Confirm that all subvolumes have properly set mountpoints:

mount | grep btrfs
/dev/vda3 on /mnt/gentoo type btrfs (rw,noatime,nodiratime,space_cache,subvol=@)
/dev/vda3 on /mnt/gentoo/home type btrfs (rw,noatime,nodiratime,nodev,nosuid,space_cache,subvol=@home)
/dev/vda3 on /mnt/gentoo/boot type btrfs (rw,noatime,nodiratime,nodev,nosuid,noexec,space_cache,subvol=@boot)
/dev/vda3 on /mnt/gentoo/var type btrfs (rw,noatime,nodiratime,space_cache,subvol=@var)
/dev/vda3 on /mnt/gentoo/var/log type btrfs (rw,noatime,nodiratime,nodev,nosuid,noexec,space_cache,subvol=@varlog)
/dev/vda3 on /mnt/gentoo/usr/portage type btrfs (rw,noatime,nodiratime,space_cache,compress=lzo,subvol=@portage)

Let’s clean it up:

umount /mnt/target
rmdir /mnt/target

I took subvolume naming convention from Ubuntu and ever since I’m using it pretty much everywhere where I’m dealing with btrfs. Feel free to try any other or stick to this one if it appeals to you too.

stage3 download & initial config

Time to download and deploy stage3:

cd /mnt/gentoo
curl -kLO
tar xvjpf stage3-*.tar.bz2

I chose hardened and nomultilib, be sure to choose whatever meets your requirements.

nano -w /mnt/gentoo/etc/portage/make.conf
USE="-X systemd"

mirrorselect -i -o >> /mnt/gentoo/etc/portage/make.conf
mirrorselect -i -r -o >> /mnt/gentoo/etc/portage/make.conf

cp -L /etc/resolv.conf /mnt/gentoo/etc/

Usually I’m adding -X and systemd to already provided ones in USE section. I also added MAKEOPTS and set it to -j5 as I have 4 vcpus (handbook suggests to have it set to the number of CPUs + 1).
Second part is responsible for mirror selection – be sure to choose most close one to your location for faster download.


It’s time to chroot into newly prepared environment and start with the installation:

mount -t proc proc /mnt/gentoo/proc
mount --rbind /sys /mnt/gentoo/sys
mount --rbind /dev /mnt/gentoo/dev
chroot /mnt/gentoo /bin/bash
source /etc/profile
export PS1="(chroot) $PS1"

Fetch and install the latest portage snapshot on your system:


Pick profile you wish to use (it will set USE flags accordingly):
(In my case it was already the one I wanted to use.
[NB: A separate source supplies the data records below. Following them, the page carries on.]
(** ** Single statements *)

Lemma insert_message_Ok entity m db db' : insert_message entity m db = Ok db' ->
  db' = set_messages (<[sm_id m := m]> (messages db)) db /\ message_check m = true /\
  messages db !! sm_id m = None /\ message_unique (messages db) m = true /\
  is_Some (chats db !! sm_chat m) /\ parent_ok (messages db) m = true.
Proof.
  unfold insert_message. intros H. ok_inv H. zify_bool. subst db'. split; [done|]. split; [done|].
  destruct (messages db !! sm_id m); [done|]. destruct (chats db !! sm_chat m); [|done]. eauto 6.
Qed.

Lemma messages_ok_insert C M m : messages_ok C M -> message_check m = true -> M !! sm_id m = None ->
  message_unique M m = true -> is_Some (C !! sm_chat m) -> parent_ok M m = true ->
  messages_ok C (<[sm_id m := m]> M).
Proof.
  intros [Hr Ho Hs] Hc Hn Hu%negb_true_iff Hch Hp. rewrite existsb_rows in Hu.
  pose proof (keeps_shape_insert M (sm_id m) m Hn) as Hk.
  assert (Hne : forall k m', M !! k = Some m' -> k <> sm_id m) by (intros k m' Hm' ->; congruence).
  assert (Hd : forall k m', M !! k = Some m' -> sm_chat m' = sm_chat m ->
    sm_ordinal m' <> sm_ordinal m /\ (sm_parent m' = sm_parent m -> sm_sibling m' <> sm_sibling m)).
  { intros k m' Hm' Hc'. specialize (Hu k m' Hm'). apply andb_false_iff in Hu as [Hu|Hu].
    { by rewrite <- not_true_iff_false, in_chat_true in Hu. }
    zify_bool. split; [done|]. intros Hpp. rewrite bool_decide_eq_true_2 in * by done. cbn in *. by zify_bool. }
  split.
  - intros k m' Hm'. destruct (decide (sm_id m = k)) as [<-|Hk'].
    + rewrite lookup_insert_eq in Hm'. injection Hm' as <-. split_and!; try done. by eapply parent_ok_shape.
    + rewrite lookup_insert_ne in Hm' by done. destruct (Hr _ _ Hm') as (? & ? & ? & ?).
      split_and!; try done. by eapply parent_ok_shape.
  - intros k1 k2 m1 m2. destruct (decide (sm_id m = k1)) as [<-|H1], (decide (sm_id m = k2)) as [<-|H2];
      rewrite ?lookup_insert_eq, ?lookup_insert_ne by done; try done; [| |by apply Ho].
    + intros [= <-] Hm2 Hcc Hoo. exfalso. by destruct (Hd k2 m2 Hm2 (eq_sym Hcc)) as [[] _].
    + intros Hm1 [= <-] Hcc Hoo. exfalso. by destruct (Hd k1 m1 Hm1 Hcc) as [[] _].
  - intros k1 k2 m1 m2. destruct (decide (sm_id m = k1)) as [<-|H1], (decide (sm_id m = k2)) as [<-|H2];
      rewrite ?lookup_insert_eq, ?lookup_insert_ne by done; try done; [| |by apply Hs].
    + intros [= <-] Hm2 Hcc Hpp Hoo. exfalso. destruct (Hd k2 m2 Hm2 (eq_sym Hcc)) as [_ Hx]. by apply Hx.
    + intros Hm1 [= <-] Hcc Hpp Hoo. exfalso. destruct (Hd k1 m1 Hm1 Hcc) as [_ Hx]. by apply Hx.
Qed.
Lemma select_active_path_ok input db db' s : db_ok db -> select_active_path input db = (db', Ok s) -> db_ok db'.
Proof.
  intros Hok H. unfold select_active_path in H. st_inv H. same_state.
  destruct (db_ok_open (sp_chat input) db Hok) as (l & Ho). eapply touch_chat_ok; [done|]. by eapply open_ok_replace.
Qed.

Lemma append_branch_message_ok id input db db' a : db_ok db -> append_branch_message id input db = (db', Ok a) -> db_ok db'.
Proof.
  intros Hok H. unfold append_branch_message in H. st_inv H. same_state.
  destruct (db_ok_open (ab_chat input) db Hok) as (l & Ho). eapply touch_chat_ok; [done|]. eapply open_ok_replace; [|done].
  eapply open_ok_message; [done| |done]. done.
Qed.

(** The leaf of the active path is the last message of its line. *)
Lemma current_active_leaf_Ok c l db db' leaf : messages_ok (chats db) (messages db) -> on_path (path_of c db) l ->
  line_ok (messages db) c l -> current_active_leaf c db = (db', Ok leaf) ->
  (l = [] /\ leaf = None) \/ exists l' id, l = l' ++ [id] /\ leaf = Some (id, len l').
Proof.
  intros Hok Hp Hl H. unfold current_active_leaf in H. st_inv H. rewrite (path_rows_numbered _ _ l) in H by done.
  destruct l as [|id l _] using rev_ind; [left; split; [done|by injection H]|]. right. exists l, id. split; [done|].
  destruct (Hl (length l) id) as (m & Hm & _ & Hd & _); [by apply list_lookup_middle|].
  destruct (mo_row _ _ Hok _ _ Hm) as (Hi & _).
  rewrite (line_messages_snoc _ _ _ m), numbered_snoc, reverse_snoc in H by done. cbn [head fst snd] in H.
  apply transpose_Ok in H as ([i d] & Hr & ->). unfold MessageId_parse, parse_id, decode_u64 in Hr.
  cbn [fst snd] in Hr. rewrite Hi, Hd in Hr. apply bind_Ok in Hr as (i' & Hi' & Hr). apply bind_Ok in Hr as (d' & Hd' & Hr).
  ok_inv Hi'. ok_inv Hd'. apply Ok_inj in Hr. unfold len in *. congruence.
Qed.
(** ** The journal of a stream *)

(** A request with the text of its assistant message, as a caller sees them. *)
Record Journal : Type := mkJournal {
  j_status : StorageRequestStatus;
  j_delivered : Z;
  j_durable : Z;
  j_acked : option Z;
  j_text : str;
}.

Definition journal (r : RequestState) (m : StoredMessage) : Journal :=
  mkJournal (rs_status r) (rs_delivered r) (rs_durable r) (rs_acked r) (sm_text m).

Definition journal_of (id : str) (db : Db) : option Journal :=
  r ← requests db !! id;
  m ← messages db !! rs_assistant r;
  Some (journal r m).

(** The abstract journal: events are delivered one at a time while it runs; a prefix of
    what was delivered becomes durable together with its text; the reader acknowledges
    durable events at any time; the last step ends it. *)
Inductive JournalStep : Journal -> Journal -> Prop :=
  | JDeliver d n a t : JournalStep (mkJournal RequestRunning d n a t) (mkJournal RequestRunning (d + 1) n a t)
  | JAck s d n a a' t : default 0 a < a' <= n -> JournalStep (mkJournal s d n a t) (mkJournal s d n (Some a') t)
  | JCheckpoint d n n' a t t' : n < n' <= d ->
      JournalStep (mkJournal RequestRunning d n a t) (mkJournal RequestRunning d n' a (t ++ t'))
  | JFinish s d n n' a t t' : n < n' <= d -> s ∈ [RequestCompleted; RequestCancelled; RequestFailed] ->
      JournalStep (mkJournal RequestRunning d n a t) (mkJournal s d n' a (t ++ t'))
  | JInterrupt d n a t : JournalStep (mkJournal RequestRunning d n a t) (mkJournal RequestInterrupted d n a t).

Definition journal_step (j j' : Journal) : Prop := j' = j \/ JournalStep j j'.

Lemma running_status r : is_running r = true -> rs_status r = RequestRunning.
Proof. apply bool_decide_eq_true. Qed.

Lemma journal_of_Some id db j : journal_of id db = Some j <->
  exists r m, requests db !! id = Some r /\ messages db !! rs_assistant r = Some m /\ j = journal r m.
Proof.
  unfold journal_of. split.
  - destruct (requests db !! id) as [r|] eqn:Hr; [|done]. cbn.
    destruct (messages db !! rs_assistant r) as [m|] eqn:Hm; [|done]. cbn. intros [= <-]. eauto.
  - intros (r & m & -> & Hm & ->). cbn. by rewrite Hm.
Qed.

(** One request and its assistant message change together, by a step of the journal. *)
Lemma journal_update db db' r r' m m' id j : store_ok db -> requests db !! rs_id r = Some r ->
  messages db !! rs_assistant r = Some m -> rs_assistant r' = rs_assistant r ->
  requests db' = <[rs_id r := r']> (requests db) -> messages db' = <[rs_assistant r := m']> (messages db) ->
  JournalStep (journal r m) (journal r' m') -> journal_of id db = Some j ->
  exists j', journal_of id db' = Some j' /\ journal_step j j'.
Proof.
  intros [Hok [_ Hex]] Hr Hm Ha HR HM Hstep (r0 & m0 & Hr0 & Hm0 & ->)%journal_of_Some.
  setoid_rewrite journal_of_Some. rewrite HR, HM. destruct (decide (rs_id r = id)) as [<-|Hne].
  - assert (r0 = r) as -> by congruence. assert (m0 = m) as -> by congruence.
    exists (journal r' m'). split; [|by right]. exists r', m'. by rewrite Ha, !lookup_insert_eq.
  - exists (journal r0 m0). split; [|by left]. exists r0, m0. rewrite !lookup_insert_ne; try done.
    intros He. by apply Hne, (Hex _ _ r r0).
Qed.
If it differs and you would like to pick some other, you may do so via eselect profile set $number, where $number is the profile you wish to use).

eselect profile list
[13]  hardened/linux/amd64/no-multilib *

Timezone setting:

echo "Europe/Berlin" > /etc/timezone
emerge --config sys-libs/timezone-data

Locale setting:

nano -w /etc/locale.gen

egrep -v "^#|^$" /etc/locale.gen
en_US.UTF-8 UTF-8


eselect locale list
Available targets for the LANG variable:
[1] C
[2] en_US.utf8
[3] POSIX [ ] (free form)

eselect locale set 2

Be sure to pick locales accordingly to your needs.
Shell settings need to be reloaded:

env-update && source /etc/profile
export PS1="(chroot) $PS1"

Installation of prerequisite packages:

emerge -av dev-libs/lzo
emerge -av app-arch/lzop
emerge -av gentoo-sources
emerge -av sys-fs/btrfs-progs

This is a quick fix for btrfs fsck issue you may encounter during boot:

ln -s /sbin/btrfsck /sbin/fsck.btrfs

Kernel compilation

cd /usr/src/linux
wget -c
unxz kernel-hardened-config-3.14.14.xz
mv kernel-hardened-config-3.14.14 .config
make menuconfig
make && make modules_install
cp arch/x86_64/boot/bzImage /boot/kernel-3.14.14-gentoo

In second step I’m downloading working config for 3.14.14 (current in Gentoo at the time of writing this post) I prepared while I was testing whether these instructions are working fine or not. Feel free to use it or to use it as a starting point – config itself was based on kernel-seeds. I added gpt, btrfs, virtio and cgroups support (thanks to the last one, it’s possible to have LXCcontainers support on this VM out of the box).

systemd installation

ln -sf /proc/self/mounts /etc/mtab
USE="-systemd" emerge -av sys-apps/dbus
emerge --update --deep --with-bdeps=y --newuse @world

Because systemd is already defined in USE in /etc/portage/make.conf last step is enough to have it installed and configured properly.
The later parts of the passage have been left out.